Listening is an Act of Love is the first book we will be using to introduce the project, whose primary mission is to strengthen literacy, for the community to read and learn together, and to develop a sense of community focused on conversations around what is read. I was on board from the first explanation of the mission.
In practical terms, what that means is I will assign this book in a class--or more than one--and build assignments around it. In brainstorming with Melissa, we talked about how readily the stories will lend themselves to social work--assessments, for example. It lends itself to analysis of diversity issues presented in the stories, and how it relates to the promotion of social justice. All involve critical thinking, reading, writing, research skills that are needed by our students.
In addition to what we do in the classroom and the community--we will extend this into our Riverside program--there will be campus and community activities to which the students can connect. The idea is to connect individuals who might not otherwise be connected.
In my grad class this summer, we have an assignment where the students post a short 1 page paper about the readings as connected and applied to the activities we do in class. Then, they have to converse (via the discussion board) with other students about the ideas contained in the paper. I have been amazed already at the depth of the conversation and see it as a valuable resource to their learning; I don't know how they see it, but I am just fascinated by their comments--comments that I would never know about if not for this method of eliciting them.

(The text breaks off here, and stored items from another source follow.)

(* ===== verification/Rpc.v ===== *)
(** * What the gRPC handlers share ([headlines-api/src/services])

    Every service module has its own copy of these helpers; the copies are the
    same. *)

From S2P Require Import Prelude Libs Errors Subject Db Strategy.

(** What a handler returns instead of a reply: a domain error, converted by
    [Status::from], or a bare [Status::permission_denied].  [Status::from] is kept
    out of the handlers; [Errors] shows that it determines the error. *)
Inductive Fault : Type :=
  | Domain (e : HeadlinesError)
  | Denied (msg : str).

(** [.map_err(Status::from)?] on a repository call and on a pure check, and
    [Err(HeadlinesError::.. .into())]. *)
Definition call {A} (m : M HeadlinesError A) : M Fault A := map_errM Domain m.
Definition check {A} (r : result HeadlinesError A) : M Fault A := lift (map_err Domain r).
Definition fail {A} (e : HeadlinesError) : M Fault A := throw (Domain e).
Definition permission_denied {A} (msg : string) : M Fault A := throw (Denied (lit msg)).
(** [ok_or_else(..)?] *)
Definition require {A} (e : HeadlinesError) (o : option A) : M Fault A :=
  some_or (Domain e) o.

(** [prost_types::Timestamp] and [ts_to_proto]: [timestamp()] rounds down, the
    sub-second part is what is left. *)
Record Timestamp := { seconds : Z; nanos : Z }.
Definition ts_to_proto (t : DateTime) : Timestamp :=
  {| seconds := t / 1000000000; nanos := t mod 1000000000 |}.

(** [headlines.v1.PublicKey] *)
Record PublicKey := { pk_algo : str; pk_public_key : str }.

(** [BootstrapMode] *)
Inductive BootstrapMode : Type := Open | SystemOnly.
#[export] Instance BootstrapMode_eq_dec : EqDecision BootstrapMode.
Proof. solve_decision. Defined.

(** [validate_public_key] *)
Definition validate_public_key `{Base64Lib} (algos : AlgorithmRegistry) (pk : PublicKey) :
    result HeadlinesError (str * str) :=
  if bool_decide (pk_algo pk = []) then
    Err (InvalidArgument (lit "initial_key.algo") (lit "algo is required"))
  else
    match registry_get (pk_algo pk) algos with
    | None => Err (UnsupportedAlgorithm (pk_algo pk))
    | Some _ =>
      decoded ← map_err (λ e, InvalidPublicKey (lit "base64 decode: " ++ e))
                  (b64_decode (pk_public_key pk));
      if str_eqb (pk_algo pk) (lit "ed25519") && negb (length decoded =? 32)%nat then
        Err (InvalidPublicKey (lit "ed25519 key must be 32 bytes, got "
                                 ++ dec_nat (length decoded)))
      else Ok (pk_algo pk, pk_public_key pk)
    end.

(** ** Handlers that do not write *)

Lemma preserves_call P {A} (m : M HeadlinesError A) : preserves P m → preserves P (call m).
Proof. apply preserves_map_err. Qed.
Lemma preserves_check P {A} (r : result HeadlinesError A) : preserves P (check r).
Proof. apply preserves_lift. Qed.
Lemma preserves_fail P {A} e : preserves P (fail (A := A) e).
Proof. apply preserves_throw. Qed.
Lemma preserves_denied P {A} msg : preserves P (permission_denied (A := A) msg).
Proof. apply preserves_throw. Qed.
Lemma preserves_require P {A} e (o : option A) : preserves P (require e o).
Proof. apply preserves_some_or. Qed.
#[export] Hint Resolve preserves_call preserves_check preserves_fail preserves_denied
  preserves_require : preserve.

(** A handler that keeps every predicate the other requests keep makes no change of
    its own. *)
Definition writes_nothing {E A} (m : M E A) : Prop := ∀ P, preserves P m.

Lemma bind_call {A B} (m : M HeadlinesError A) (f : A → M Fault B) env w :
  (call m ≫= f) env w =
  match m env w with (Ok a, w') => f a env w' | (Err e, w') => (Err (Domain e), w') end.
Proof. unfold call, map_errM, mbind, M_bind. by destruct (m env w) as [[?|?] ?]. Qed.
Lemma bind_check {A B} (r : result HeadlinesError A) (f : A → M Fault B) env w :
  (check r ≫= f) env w = match r with Ok a => f a env w | Err e => (Err (Domain e), w) end.
Proof. by destruct r. Qed.
Lemma bind_require {A B} e (o : option A) (f : A → M Fault B) env w :
  (require e o ≫= f) env w = match o with Some a => f a env w | None => (Err (Domain e), w) end.
Proof. by destruct o. Qed.

(** What a handler that succeeded went through. *)
Lemma call_ok {A} (m : M HeadlinesError A) env w a w' :
  call m env w = (Ok a, w') → m env w = (Ok a, w').
Proof. apply map_errM_ok. Qed.
Lemma check_ok {A} (r : result HeadlinesError A) env w a w' :
  check r env w = (Ok a, w') → r = Ok a ∧ w' = w.
Proof. destruct r; cbn; unfold check, lift; intros; by simplify_eq/=. Qed.
Lemma require_ok {A} e (o : option A) env w a w' :
  require e o env w = (Ok a, w') → o = Some a ∧ w' = w.
Proof. apply some_or_ok. Qed.

(** Inverts a successful run of a handler, bind by bind. *)
Ltac rpc_inv H :=
  repeat match type of H with
  | (_ ≫= _) _ _ = (Ok _, _) =>
    let a := fresh "a" in let w := fresh "w" in let Hm := fresh "Hm" in
    apply bind_ok in H as (a & w & Hm & H); cbv beta in H; rpc_leaf Hm
  | (if ?b then _ else _) _ _ = (Ok _, _) =>
    let Hb := fresh "Hb" in destruct b eqn:Hb; try discriminate H
  | (let _ := _ in _) _ _ = (Ok _, _) => cbv zeta in H
  | (match ?x with _ => _ end) _ _ = (Ok _, _) =>
    let Hx := fresh "Hx" in destruct x eqn:Hx; try discriminate H
  end; rpc_leaf H
with rpc_leaf H :=
  lazymatch type of H with
  | call _ _ _ = _ => apply call_ok in H
  | check _ _ _ = _ => apply check_ok in H as [? ?]
  | require _ _ _ _ = _ => apply require_ok in H as [? ?]
  | mret _ _ _ = _ => unfold mret, M_ret in H; simplify_eq
  | fail _ _ _ = _ => discriminate H
  | permission_denied _ _ _ = _ => discriminate H
  | _ => idtac
  end.
Lemma published_article_reads_back_witness :
  ∃ reply w1, publish_article 1000 (Subject.Account 1 20) toy_request toy_env
                (mkWorld toy_db 0) = (Ok reply, w1) ∧
    (get_article (pa_id reply) toy_env w1).1 = Ok reply.
Proof.
  destruct toy_publish_article_runs as (reply & w1 & Hrun). exists reply, w1.
  split; [exact Hrun|].
  exact (proj1 (@published_article_reads_back toy_uuid toy_uuid_laws toy_url toy_chrono
    toy_base64 toy_serde toy_diesel toy_env toy_env_quiet 1000 (Subject.Account 1 20)
    toy_request reply (mkWorld toy_db 0) w1 toy_db_family Hrun)).
Defined.

Lemma strangers_change_nothing_witness :
  writes_nothing (tombstone_article Subject.Anonymous (uuid_display 7%N) []).
Proof.
  assert (Hp : uuid_parse_str (uuid_display 7%N) = Ok 7%N) by by vm_compute.
  destruct (strangers_change_nothing 1000 Subject.Anonymous 7%N (uuid_display 7%N) Hp)
    as (_ & Ht & _).
  by apply Ht.
Defined.
Lemma log_stays_readable_witness :
  is_ok (list_events toy_analyst
    {| le_user_id := []; le_article_id := uuid_display 7%N; le_types := [6]; le_received_after := None;
       le_received_before := None; le_page_size := 10; le_page_token := [] |}
    toy_env (record_event toy_clicker toy_time (toy_share 2%N) toy_env (mkWorld empty_db 0)).2).1
  = true.
Proof.
  destruct (log_stays_readable toy_clicker toy_time 500 toy_time_reads) as (Hrec & _).
  destruct (log_stays_readable toy_analyst toy_time 500 toy_time_reads) as (_ & _ & _ & Hlist).
  eapply Hlist; [apply toy_env_quiet| |by vm_compute..].
  apply (Hrec (toy_share 2%N) (toy_share_decoded 2%N)); [done|]. by intros id r Hr.
Defined.
End witnesses.
(* ===== verification/Gateway.v ===== *)
(** * The REST gateway ([headlines-rest-gateway/src/lib.rs], [error.rs])

    Authentication of REST requests, the forwarding of each route to its gRPC method on
    the trusted listener, and the error envelope. *)

From S2P Require Import Prelude Libs Instances Subject Errors Tso TimeSource Nonce Wire Strategy Interceptor Content Rpc AccountService ArticleService ReaderServices Events EventService Rest.

(** ** Statuses and errors *)

(** [tonic::Code] and its number. *)
Inductive TonicCode : Type :=
  | COk | CCancelled | CUnknown | CInvalidArgument | CDeadlineExceeded | CNotFound
  | CAlreadyExists | CPermissionDenied | CResourceExhausted | CFailedPrecondition | CAborted
  | COutOfRange | CUnimplemented | CInternal | CUnavailable | CDataLoss | CUnauthenticated.
Definition code_number (c : TonicCode) : Z :=
  match c with
  | COk => 0 | CCancelled => 1 | CUnknown => 2 | CInvalidArgument => 3 | CDeadlineExceeded => 4
  | CNotFound => 5 | CAlreadyExists => 6 | CPermissionDenied => 7 | CResourceExhausted => 8
  | CFailedPrecondition => 9 | CAborted => 10 | COutOfRange => 11 | CUnimplemented => 12
  | CInternal => 13 | CUnavailable => 14 | CDataLoss => 15 | CUnauthenticated => 16
  end.

(** [tonic::Status]: [details] are the bytes of a [google.rpc.Status]. *)
Record GrpcStatus := { gs_code : TonicCode; gs_message : str; gs_details : bytes }.
Definition bare_status (c : TonicCode) (msg : str) : GrpcStatus :=
  {| gs_code := c; gs_message := msg; gs_details := [] |}.

(** [prost] and [tonic-types]: the codecs of [google.rpc.Status] (its list of [Any]s: type
    URL and bytes) and of [ErrorInfo]. *)
Class TonicTypesLib := {
  rpc_status_decode : bytes → option (list (str * bytes));
  error_info_decode : bytes → option ErrorInfo;
}.

(** [axum::extract::rejection::JsonRejection] *)
Inductive JsonRejection : Type :=
  | MissingJsonContentType
  | JsonDataError (e : str)
  | JsonSyntaxError (e : str)
  | BytesRejection (e : str)
  | OtherRejection (e : str).

Inductive GatewayError : Type :=
  | Grpc (s : GrpcStatus)
  | Transport (msg : str)
  | JsonReject (http_status : Z) (grpc_code : TonicCode) (message : str).

(** [From<JsonRejection> for GatewayError] *)
Definition from_rejection (r : JsonRejection) : GatewayError :=
  match r with
  | MissingJsonContentType =>
    JsonReject 415 CInvalidArgument (lit "expected request with Content-Type: application/json")
  | JsonDataError e | JsonSyntaxError e =>
    JsonReject 400 CInvalidArgument (lit "malformed JSON: " ++ e)
  | BytesRejection e => JsonReject 429 CResourceExhausted (lit "request body too large: " ++ e)
  | OtherRejection e => JsonReject 400 CInvalidArgument e
  end.

(** [grpc_code_to_http] *)
Definition grpc_code_to_http (c : TonicCode) : Z :=
  match c with
  | COk => 200
  | CInvalidArgument => 400
  | CUnauthenticated => 401
  | CPermissionDenied => 403
  | CNotFound => 404
  | CAlreadyExists => 409
  | CFailedPrecondition => 400
  | CResourceExhausted => 429
  | CUnimplemented => 501
  | CInternal => 500
  | CUnavailable => 503
  | CCancelled | CUnknown | CDeadlineExceeded | CAborted | COutOfRange | CDataLoss => 500
  end.

Definition ERROR_INFO_URL : str := lit "type.googleapis.com/google.rpc.ErrorInfo".

Section envelope.
Context `{TonicTypesLib}.

(** [any_to_json_detail] *)
Definition any_to_json_detail (any : str * bytes) : Json :=
  let stub := json_object [("@type"%string, JString any.1)] in
  if str_eqb any.1 ERROR_INFO_URL then
    match error_info_decode any.2 with
    | Some info => json_object
      [("@type", JString any.1); ("reason", JString (ei_reason info));
       ("domain", JString (ei_domain info));
       ("metadata", JObject (attrs_to_json (ei_metadata info)))]%string
    | None => stub
    end
  else stub.
(** [decode_status_details] *)
Definition decode_status_details (details : bytes) : list Json :=
  if bool_decide (details = []) then []
  else match rpc_status_decode details with
       | Some anys => any_to_json_detail <$> anys
       | None => []
       end.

I will use that same process in the practice with groups class this fall in implementing the One Book One Community Project. I plan to use it in the Research Writing class as well. Nothing else has worked to get them interested in writing, so I will not lose anything by trying a different approach. I am enthusiastic about the possibility to create a new partnership with others on the campus about writing and reading, and try once again to find a way to connect students to the joy of lifelong learning and what it can add to the richness of our lives.